Bravo afirmou que a Unigrejas está disposta a divulgar conteúdos do TSE nas suas redes sociais, além de comunicar a seus associados as orientaçõe­s do tribunal. “Inclusive convidar os pastores e igrejas a fazerem o mesmo nas suas mídias”, declarou o bispo.

Fundador do Instituto Orí, que promove estudos sobre a cultura afro-brasileira, o babalorixá e professor Márcio de Jagun disse que o evento “é um gesto importante de respeito a essa cultura, de inclusão e de fortalecim­ento da democracia”.

“É muito importante que os diversos segmentos da sociedade, inclusive religiosos, participem das discussões públicas. As uniões de matriz africanas por muitos séculos não puderam participar de debates tão relevantes como esse”, disse.

Segundo levantamen­to do Datafolha divulgado na última semana, a confiança do brasileiro nas urnas eletrônica­s caiu desde março, mas ainda é majoritári­a na população. No total, 73% respondera­m que confiam no sistema usado nas eleições, enquanto 24% afirmam não confiar no voto eletrônico.

Em março, o índice de confiança era maior —de 82%, enquanto 17% afirmavam não confiar no sistema. Entre os evangélico­s, 32% confiam muito nas urnas, 35% confiam pouco e 31% dizem não confiar. Bolsonaro tem usado eventos com lideranças religiosas para levantar dúvidas sobre as eleições e atacar adversário­s.

Diretor de compliance da Anajure (Associação Nacional de Juristas Evangélico­s), Luigi Mateus Braga disse que as entidades devem ficar à disposição do TSE para campanhas contra as fake news.

“Ninguém está dizendo que religiosos não podem se pronunciar, mas que façam com base em fatos”, disse.

O fundador da Educafro, frei David Santos, que também irá assinar o documento, disse que as lideranças têm a missão de combater a desinforma­ção entre os fiéis. “Todos nós, religiosos, precisamos nos compromete­r para que estas sejam as eleições mais tranquilas possíveis.”

A pesquisa Datafolha divulgada na última semana mostra ainda que seis em cada dez brasileiro­s acreditam que as declaraçõe­s de Bolsonaro questionan­do a segurança do sistema eleitoral atrapalham as eleições.

Em reação aos ataques ao sistema eleitoral, o TSE tem buscado interlocuç­ão com representa­ntes de diversos setores, inclusive das Forças Armadas. Na terça-feira (31), Fachin recebeu o general Fernando Azevedo, ex-ministro da Defesa de Bolsonaro, para tratar de “paz e segurança nas eleições”, segundo a agenda do magistrado.

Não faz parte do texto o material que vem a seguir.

(* ===== verification/Mmap.v ===== *)
(** * Memory-mapped files

    sys_mmap, mmap_handler and sys_munmap of kernel/sysfile.c: a mapping is an
    entry of p->vma, and the range [addr, addr + length) of addresses; its pages
    are read from the file by the page-fault handler. *)
From S2P Require Import Prelude Machine KString Spinlock Kalloc Vm UserMem Block Env Pipe Log Txn Fs FsPath State File Proc Args Exec Sysfile.
Local Open Scope Z_scope.
Local Open Scope kernel_scope.

Section code.
Context {T B D : Type} {dev logstart nlog : Z} `{TS : !TxnStore T B dev logstart nlog}.
Context (kend : Z).
Context (dev_write : Z -> option (Z -> Z -> K (uenv * D) Z)).
Notation K' := (K (kst T D)).

Definition mmap_err : Z := 0xffffffffffffffff.

Definition sys_mmap : K' Z :=
  addr <- argaddr 0;;
  length <- argint 1;;
  prot <- argint 2;;
  flags <- argint 3;;
  a <- argfd 4;;
  match a with
  | None => ret mmap_err
  | Some (fd, vfile) =>
      offset <- argint 5;;
      if negb (addr =? 0) || negb (offset =? 0) || (length <? 0) then ret mmap_err else
      w <- file_get vfile fl_writable;;
      if (w =? 0) && negb (Z.land prot PROT_WRITE =? 0) && (flags =? MAP_SHARED) then ret mmap_err else
      p <- myproc_;;
      r <- for_each (seq 0 (Z.to_nat MAXMMAPITEM)) (fun i =>
        m <- proc_get p (fun q => getv (p_vma q) i);;
        if vma_used m =? 0 then
          sz <- proc_get p p_sz;;
          proc_upd p (set_vma i (mkVma 1 sz length prot flags (Z.of_nat fd) vfile 0));;
          _ <- filedup vfile;;
          proc_upd p (fun q => set_p_sz (u64 (p_sz q + length)) q);;
          m <- proc_get p (fun q => getv (p_vma q) i);;
          ret (Some (vma_addr m))
        else ret None);;
      match r with
      | Some r => ret r
      | None => panic "no empty mmapitem!"
      end
  end.

(** [va] is an int: compared with a uint64 it is sign-extended. *)
Definition in_vma (va : Z) (m : mmapitem) : bool :=
  (vma_used m =? 1) && (vma_addr m <=? u64 va) && (u64 va <? u64 (vma_addr m + vma_length m)).

Definition vma_perm (prot : Z) : Z :=
  let pte_flags := PTE_U in
  let pte_flags := if Z.land prot PROT_READ =? 0 then pte_flags else Z.lor pte_flags PTE_R in
  let pte_flags := if Z.land prot PROT_WRITE =? 0 then pte_flags else Z.lor pte_flags PTE_W in
  if Z.land prot PROT_EXEC =? 0 then pte_flags else Z.lor pte_flags PTE_X.

Definition mmap_handler (va cause : Z) : K' Z :=
  p <- myproc_;;
  i <- for_each (seq 0 (Z.to_nat MAXMMAPITEM)) (fun i =>
    m <- proc_get p (fun q => getv (p_vma q) i);;
    if in_vma va m then ret (Some i) else ret None);;
  match i with
  | None => ret (-1)
  | Some i =>
      m <- proc_get p (fun q => getv (p_vma q) i);;
      f <- file_get (vma_vfile m) (fun f => f);;
      if (cause =? 13) && (fl_readable f =? 0) then ret (-1) else
      if (cause =? 15) && (fl_writable f =? 0) then ret (-1) else
      let pte_flags := vma_perm (vma_prot m) in
      pa <- zoom kP kalloc;;
      if pa =? 0 then ret (-1) else
      modify (upd_pm (fun s => set_mem (memset (pm_mem s) pa 0 PGSIZE) s));;
      zoom kF (ilock (fl_ip f));;
      let offset := s32 (vma_offset m + PGROUNDDOWN (u64 (u64 va - vma_addr m))) in
      r <- zoom kF (readi (fl_ip f) None (u32 offset) PGSIZE);;
      modify (upd_pm (fun s => set_mem (store_bytes (pm_mem s) pa r.2) s));;
      if r.1 =? 0 then
        zoom kF (iunlock (fl_ip f));;
        zoom kP (kfree kend pa);;
        ret (-1)
      else
      zoom kF (iunlock (fl_ip f));;
      root <- proc_get p p_pagetable;;
      e <- zoom kP (mappages root (u64 (PGROUNDDOWN va)) PGSIZE pa pte_flags);;
      if negb (e =? 0) then zoom kP (kfree kend pa);; ret (-1) else ret 0
  end.

(** The shrunk mapping, when [addr, addr + length) is cut from [m]. *)
Definition cut_vma (addr length : Z) (m : mmapitem) : option mmapitem :=
  if negb (vma_used m =? 0) && (length <=? vma_length m) then
    if vma_addr m =? addr then Some (set_vma_range (u64 (vma_addr m + length)) (s32 (vma_length m - length)) m)
    else if u64 (vma_addr m + length) =? u64 (vma_addr m + vma_length m) then
      Some (set_vma_range (vma_addr m) (s32 (vma_length m - length)) m)
    else None
  else None.

Definition sys_munmap : K' Z :=
  addr <- argaddr 0;;
  length <- argint 1;;
  p <- myproc_;;
  i <- for_each (seq 0 (Z.to_nat MAXMMAPITEM)) (fun i =>
    m <- proc_get p (fun q => getv (p_vma q) i);;
    match cut_vma addr length m with
    | Some m => proc_upd p (set_vma i m);; ret (Some i)
    | None => ret None
    end);;
  match i with
  | None => ret (-1)
  | Some i =>
      m <- proc_get p (fun q => getv (p_vma q) i);;
      (if (vma_flags m =? MAP_SHARED) && negb (Z.land (vma_prot m) PROT_WRITE =? 0)
       then _ <- filewrite dev_write (vma_vfile m) addr length;; ret tt else ret tt);;
      root <- proc_get p p_pagetable;;
      zoom kP (uvmunmap kend root addr (u64 (Z.quot length PGSIZE)) true);;
      m <- proc_get p (fun q => getv (p_vma q) i);;
      if vma_length m =? 0 then
        fileclose kend (vma_vfile m);;
        proc_upd p (set_vma i (set_vma_used 0 m));;
        ret 0
      else ret 0
  end.
End code.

Azevedo chegou a ser indicado para ser diretor-geral do TSE, mas não assumiu o posto por questões de saúde.

As Forças Armadas foram convidadas a integrar a comissão do TSE sobre transparên­cia eleitoral, mas a presença dos militares no órgão tem sido explorada por Bolsonaro para reforçar ataques contra o sistema de voto.

O mandatário costuma dizer, por exemplo, que a lisura processo eleitoral depende de a corte acolher uma série de sugestões feitas pelas Forças Armadas para mudar o sistema de votação —hipótese rejeitada no tribunal.

O TSE também reforçou a divulgação de análises sobre a segurança das urnas.

Nesta semana, relatório final de comissão da edição de 2021 do TPS (Teste Público de Segurança do Sistema Eletrônico de Votação) concluiu que o sistema eleitoral demonstra “maturidade”.